PROVIDED DATA:

+++

(** C16: Keys for queries are read back.  For both versions and every ordering and discriminator,
    but for a key without a discriminator where the ordering descends behind the last value
    (on which [decodeDiscriminator] stops the server, as [descending_end_not_read] says), building the key of
    a query's well-formed values without a collation throws and aborts nowhere; from its bytes
    alone the discriminator is found, though it is not inverted in a descending place; and with the
    type bits of the builder the values are read, in order and each of its own type, the last of
    them under the name that says the discriminator.  The values nest less deep than the limit. *)
Theorem query_keys_read ver decimal maxDepth ord d query b :
  hasVersion ver b → wellFormedObj None query = true → Forall (λ field, height field.2 < maxDepth)%nat query →
  d ≠ kInclusive ∨ get ord (length query) ≠ -1 →
  ∃ b', resetToQuery query ord d b = Returned b' ∧
    decodeDiscriminator ver (_buffer b') ord = Returned d ∧
    toBsonSafeWithDiscriminator (_typeBits b') ver decimal maxDepth (_buffer b') ord =
      Returned (named (λ i, if i =? Z.of_nat (length query) - 1 then discriminatorName d else []) 0 query).
Proof.
  intros Hver Hw Hd Hend. destruct (resetToQuery_spec ver query ord d b Hver Hw) as (b' & Hb' & Hbuf & Hbits).
  exists b'. split; [done|]. split.
  - rewrite Hbuf. unfold decodeDiscriminator. apply (discriminator_spec ver None ord d [] query Hw); [done|].
    rewrite length_app. pose proof (encodeKey_length ver None ord 0 query). lia.
  - rewrite Hbuf, Hbits. unfold toBsonSafeWithDiscriminator. rewrite pass_query by done. cbn [mbind Result_bind].
    destruct d; cbn [discriminatorName]; [|by rewrite pass_query..].
    assert (Hnames : ∀ g h i, (∀ j, g j = h j) → named g i query = named h i query).
    { intros g h i Hgh. clear - Hgh. revert i. induction query as [|field query IH]; intros i; [done|]. simpl. by rewrite Hgh, IH. }
    f_equal. apply Hnames. intros j. by destruct (j =? _).
Qed.

Lemma query_keys_read_witness :
  named (λ i, if i =? 1 then [103] else []) 0 [([97], NumberLong 5); ([98], NumberDouble 4617315517961601024)] =
    [([], NumberLong 5); ([103], NumberDouble 4617315517961601024)] ∧
  ∃ b', resetToQuery [([97], NumberLong 5); ([98], NumberDouble 4617315517961601024)] 4 kExclusiveAfter (newBuilder V1 0 kInclusive) = Returned b' ∧
    decodeDiscriminator V1 (_buffer b') 4 = Returned kExclusiveAfter ∧
    toBsonSafeWithDiscriminator (_typeBits b') V1 (λ _ _ _ _ _, Terminated) 200 (_buffer b') 4 =
      Returned (named (λ i, if i =? 1 then [103] else []) 0 [([97], NumberLong 5); ([98], NumberDouble 4617315517961601024)]).
Proof.
  split; [reflexivity|].
  apply (query_keys_read V1 (λ _ _ _ _ _, Terminated) 200 4 kExclusiveAfter
    [([97], NumberLong 5); ([98], NumberDouble 4617315517961601024)] (newBuilder V1 0 kInclusive)).
  - done.
  - vm_compute. reflexivity.
  - repeat constructor.
  - left. discriminate.
Defined.

(** ** Record ids *)

(** The size of a key is found, whatever is behind it. *)
Lemma getKeySize_spec ver f ord obj s buffer :
  obj ≠ [] → wellFormedObj f obj = true → get ord (length obj) ≠ -1 →
  buffer = encodeKey ver f ord 0 obj ++ kEnd :: s → Z.of_nat (length buffer) < 2 ^ 32 →
  getKeySize ver buffer ord = Returned (Z.of_nat (length (encodeKey ver f ord 0 obj ++ [kEnd]))).
Proof.
  intros Hne Hw Hend Hb Hsize. pose proof (encodeKey_length ver f ord 0 obj) as Hl.
  assert (Hobj : (1 <= length obj)%nat) by (destruct obj; simpl; [done|lia]).
  assert (Hlen : length buffer = (length (encodeKey ver f ord 0 obj) + S (length s))%nat) by (rewrite Hb, length_app; done).
  assert (Hloop : keySizeLoop ver (S (length buffer)) ord 0 buffer = Returned (Z.of_nat (length (kEnd :: s)))).
  { rewrite Hb at 2. apply keySize_spec; [done|done|]. lia. }
  unfold getKeySize. cbv zeta. rewrite Hloop, length_app. cbn [length].
  destruct (Z.ltb_spec 0 (Z.of_nat (length buffer))); [|lia]. cbn [ensures mbind Result_bind].
  destruct (Z.ltb_spec (Z.of_nat (S (length s))) (Z.of_nat (length buffer))); [|lia].
  cbn [ensures mbind Result_bind]. f_equal. rewrite (Z.mod_small (_ - 1)), Z.mod_small by lia. lia.
Qed.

+++

DIRECTIONS: Copy verbatim, from the listing above, each line from the one containing "split; [reflexivity|]." down to the one containing "- repeat constructor.", inclusive.

EXPECTED OUTPUT:
  split; [reflexivity|].
  apply (query_keys_read V1 (λ _ _ _ _ _, Terminated) 200 4 kExclusiveAfter
    [([97], NumberLong 5); ([98], NumberDouble 4617315517961601024)] (newBuilder V1 0 kInclusive)).
  - done.
  - vm_compute. reflexivity.
  - repeat constructor.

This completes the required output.